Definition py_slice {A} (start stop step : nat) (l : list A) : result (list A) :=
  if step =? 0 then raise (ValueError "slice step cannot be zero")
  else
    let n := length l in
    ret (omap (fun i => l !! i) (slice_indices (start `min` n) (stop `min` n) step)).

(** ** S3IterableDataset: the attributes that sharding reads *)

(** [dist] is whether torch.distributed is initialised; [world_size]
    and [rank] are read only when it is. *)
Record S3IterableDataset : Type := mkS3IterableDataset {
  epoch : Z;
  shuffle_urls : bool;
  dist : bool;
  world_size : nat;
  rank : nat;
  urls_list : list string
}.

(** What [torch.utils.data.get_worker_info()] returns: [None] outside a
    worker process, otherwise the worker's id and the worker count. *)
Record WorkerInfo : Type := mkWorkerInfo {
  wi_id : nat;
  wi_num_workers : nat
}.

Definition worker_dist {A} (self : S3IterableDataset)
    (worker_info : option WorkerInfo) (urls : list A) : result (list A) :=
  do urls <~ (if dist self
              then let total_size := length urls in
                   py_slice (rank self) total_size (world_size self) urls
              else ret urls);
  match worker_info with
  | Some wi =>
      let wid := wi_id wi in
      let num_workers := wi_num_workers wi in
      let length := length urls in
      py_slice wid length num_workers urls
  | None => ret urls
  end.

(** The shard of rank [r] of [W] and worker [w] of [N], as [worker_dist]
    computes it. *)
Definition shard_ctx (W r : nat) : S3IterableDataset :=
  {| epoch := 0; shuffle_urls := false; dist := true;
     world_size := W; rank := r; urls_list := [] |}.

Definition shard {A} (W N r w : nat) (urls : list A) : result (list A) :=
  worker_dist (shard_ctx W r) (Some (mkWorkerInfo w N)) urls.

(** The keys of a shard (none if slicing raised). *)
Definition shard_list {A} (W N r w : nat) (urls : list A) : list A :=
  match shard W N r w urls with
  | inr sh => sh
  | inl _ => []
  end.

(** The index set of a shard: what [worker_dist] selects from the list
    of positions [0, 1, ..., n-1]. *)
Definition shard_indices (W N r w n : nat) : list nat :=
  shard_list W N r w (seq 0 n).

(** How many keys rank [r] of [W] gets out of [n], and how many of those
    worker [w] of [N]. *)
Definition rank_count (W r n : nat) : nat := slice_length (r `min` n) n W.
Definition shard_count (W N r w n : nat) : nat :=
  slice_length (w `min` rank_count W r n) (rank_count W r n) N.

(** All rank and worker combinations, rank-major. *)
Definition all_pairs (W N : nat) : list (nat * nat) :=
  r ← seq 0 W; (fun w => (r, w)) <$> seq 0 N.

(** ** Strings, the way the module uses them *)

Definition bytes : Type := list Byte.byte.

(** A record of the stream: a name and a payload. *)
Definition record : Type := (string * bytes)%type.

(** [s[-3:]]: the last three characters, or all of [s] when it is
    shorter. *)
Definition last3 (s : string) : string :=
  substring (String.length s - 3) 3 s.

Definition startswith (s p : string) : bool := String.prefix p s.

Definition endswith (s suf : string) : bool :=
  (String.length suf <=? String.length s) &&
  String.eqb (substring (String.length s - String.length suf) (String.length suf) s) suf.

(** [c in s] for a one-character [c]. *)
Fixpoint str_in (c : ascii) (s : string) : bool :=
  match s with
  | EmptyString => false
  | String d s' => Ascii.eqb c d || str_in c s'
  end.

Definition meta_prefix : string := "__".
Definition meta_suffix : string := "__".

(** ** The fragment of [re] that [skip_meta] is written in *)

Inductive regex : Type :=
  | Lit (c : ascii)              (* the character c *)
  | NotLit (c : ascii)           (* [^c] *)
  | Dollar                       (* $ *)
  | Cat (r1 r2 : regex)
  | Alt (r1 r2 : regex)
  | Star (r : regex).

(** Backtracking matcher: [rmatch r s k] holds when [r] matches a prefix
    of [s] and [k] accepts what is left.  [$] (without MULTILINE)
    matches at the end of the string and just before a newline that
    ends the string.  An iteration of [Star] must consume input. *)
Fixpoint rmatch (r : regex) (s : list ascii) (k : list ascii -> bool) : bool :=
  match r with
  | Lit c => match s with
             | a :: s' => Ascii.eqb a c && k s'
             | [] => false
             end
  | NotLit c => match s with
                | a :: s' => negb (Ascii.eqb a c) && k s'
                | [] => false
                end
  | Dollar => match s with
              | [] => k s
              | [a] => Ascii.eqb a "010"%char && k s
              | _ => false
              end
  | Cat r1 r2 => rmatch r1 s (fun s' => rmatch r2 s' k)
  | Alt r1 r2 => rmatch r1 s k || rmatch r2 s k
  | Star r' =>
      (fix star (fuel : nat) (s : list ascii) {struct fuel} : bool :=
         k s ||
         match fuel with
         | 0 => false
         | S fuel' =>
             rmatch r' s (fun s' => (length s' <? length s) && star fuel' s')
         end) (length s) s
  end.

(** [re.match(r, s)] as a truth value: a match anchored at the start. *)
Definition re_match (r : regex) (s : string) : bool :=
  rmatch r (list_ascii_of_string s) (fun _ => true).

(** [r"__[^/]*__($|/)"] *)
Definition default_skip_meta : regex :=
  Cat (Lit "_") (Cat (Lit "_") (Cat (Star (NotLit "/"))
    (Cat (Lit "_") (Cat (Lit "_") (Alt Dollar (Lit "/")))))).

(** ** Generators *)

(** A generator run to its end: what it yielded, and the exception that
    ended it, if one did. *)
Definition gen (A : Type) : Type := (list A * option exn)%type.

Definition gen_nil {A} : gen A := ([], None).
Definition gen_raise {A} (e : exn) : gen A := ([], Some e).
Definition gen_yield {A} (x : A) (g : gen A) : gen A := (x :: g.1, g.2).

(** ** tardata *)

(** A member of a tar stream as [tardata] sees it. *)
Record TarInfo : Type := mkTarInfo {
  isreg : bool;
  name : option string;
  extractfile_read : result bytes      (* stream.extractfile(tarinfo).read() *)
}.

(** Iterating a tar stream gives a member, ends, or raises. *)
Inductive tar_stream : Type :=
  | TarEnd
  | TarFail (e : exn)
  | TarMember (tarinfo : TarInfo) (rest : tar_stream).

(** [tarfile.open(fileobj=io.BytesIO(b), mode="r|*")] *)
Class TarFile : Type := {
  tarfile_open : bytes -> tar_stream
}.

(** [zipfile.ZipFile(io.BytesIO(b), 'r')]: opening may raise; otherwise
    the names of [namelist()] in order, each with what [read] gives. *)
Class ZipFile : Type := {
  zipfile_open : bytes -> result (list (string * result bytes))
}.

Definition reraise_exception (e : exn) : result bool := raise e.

********************

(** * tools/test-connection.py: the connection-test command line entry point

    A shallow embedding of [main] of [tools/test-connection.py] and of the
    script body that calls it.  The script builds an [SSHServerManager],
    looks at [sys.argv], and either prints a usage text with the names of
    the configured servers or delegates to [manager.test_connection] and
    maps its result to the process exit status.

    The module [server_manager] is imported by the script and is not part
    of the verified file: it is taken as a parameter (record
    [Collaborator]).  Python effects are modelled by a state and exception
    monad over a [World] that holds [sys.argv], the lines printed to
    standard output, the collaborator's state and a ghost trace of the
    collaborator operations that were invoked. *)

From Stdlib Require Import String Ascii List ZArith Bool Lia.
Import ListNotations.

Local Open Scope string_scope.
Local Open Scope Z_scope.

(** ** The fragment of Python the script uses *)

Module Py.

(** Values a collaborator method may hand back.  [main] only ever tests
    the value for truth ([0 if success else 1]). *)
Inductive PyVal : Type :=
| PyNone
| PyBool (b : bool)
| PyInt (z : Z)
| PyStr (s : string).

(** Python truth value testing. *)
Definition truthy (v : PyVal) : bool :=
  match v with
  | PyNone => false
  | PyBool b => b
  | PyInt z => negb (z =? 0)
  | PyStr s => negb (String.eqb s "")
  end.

********************

▶ _Task prompt_
Reproduce only the lines above spanning from the line containing "match r with" through the line containing "Inductive tar_stream : Type", word for word.

▶ _Output_
  match r with
  | Lit c => match s with
             | a :: s' => Ascii.eqb a c && k s'
             | [] => false
             end
  | NotLit c => match s with
                | a :: s' => negb (Ascii.eqb a c) && k s'
                | [] => false
                end
  | Dollar => match s with
              | [] => k s
              | [a] => Ascii.eqb a "010"%char && k s
              | _ => false
              end
  | Cat r1 r2 => rmatch r1 s (fun s' => rmatch r2 s' k)
  | Alt r1 r2 => rmatch r1 s k || rmatch r2 s k
  | Star r' =>
      (fix star (fuel : nat) (s : list ascii) {struct fuel} : bool :=
         k s ||
         match fuel with
         | 0 => false
         | S fuel' =>
             rmatch r' s (fun s' => (length s' <? length s) && star fuel' s')
         end) (length s) s
  end.

(** [re.match(r, s)] as a truth value: a match anchored at the start. *)
Definition re_match (r : regex) (s : string) : bool :=
  rmatch r (list_ascii_of_string s) (fun _ => true).

(** [r"__[^/]*__($|/)"] *)
Definition default_skip_meta : regex :=
  Cat (Lit "_") (Cat (Lit "_") (Cat (Star (NotLit "/"))
    (Cat (Lit "_") (Cat (Lit "_") (Alt Dollar (Lit "/")))))).

(** ** Generators *)

(** A generator run to its end: what it yielded, and the exception that
    ended it, if one did. *)
Definition gen (A : Type) : Type := (list A * option exn)%type.

Definition gen_nil {A} : gen A := ([], None).
Definition gen_raise {A} (e : exn) : gen A := ([], Some e).
Definition gen_yield {A} (x : A) (g : gen A) : gen A := (x :: g.1, g.2).

(** ** tardata *)

(** A member of a tar stream as [tardata] sees it. *)
Record TarInfo : Type := mkTarInfo {
  isreg : bool;
  name : option string;
  extractfile_read : result bytes      (* stream.extractfile(tarinfo).read() *)
}.

(** Iterating a tar stream gives a member, ends, or raises. *)
Inductive tar_stream : Type :=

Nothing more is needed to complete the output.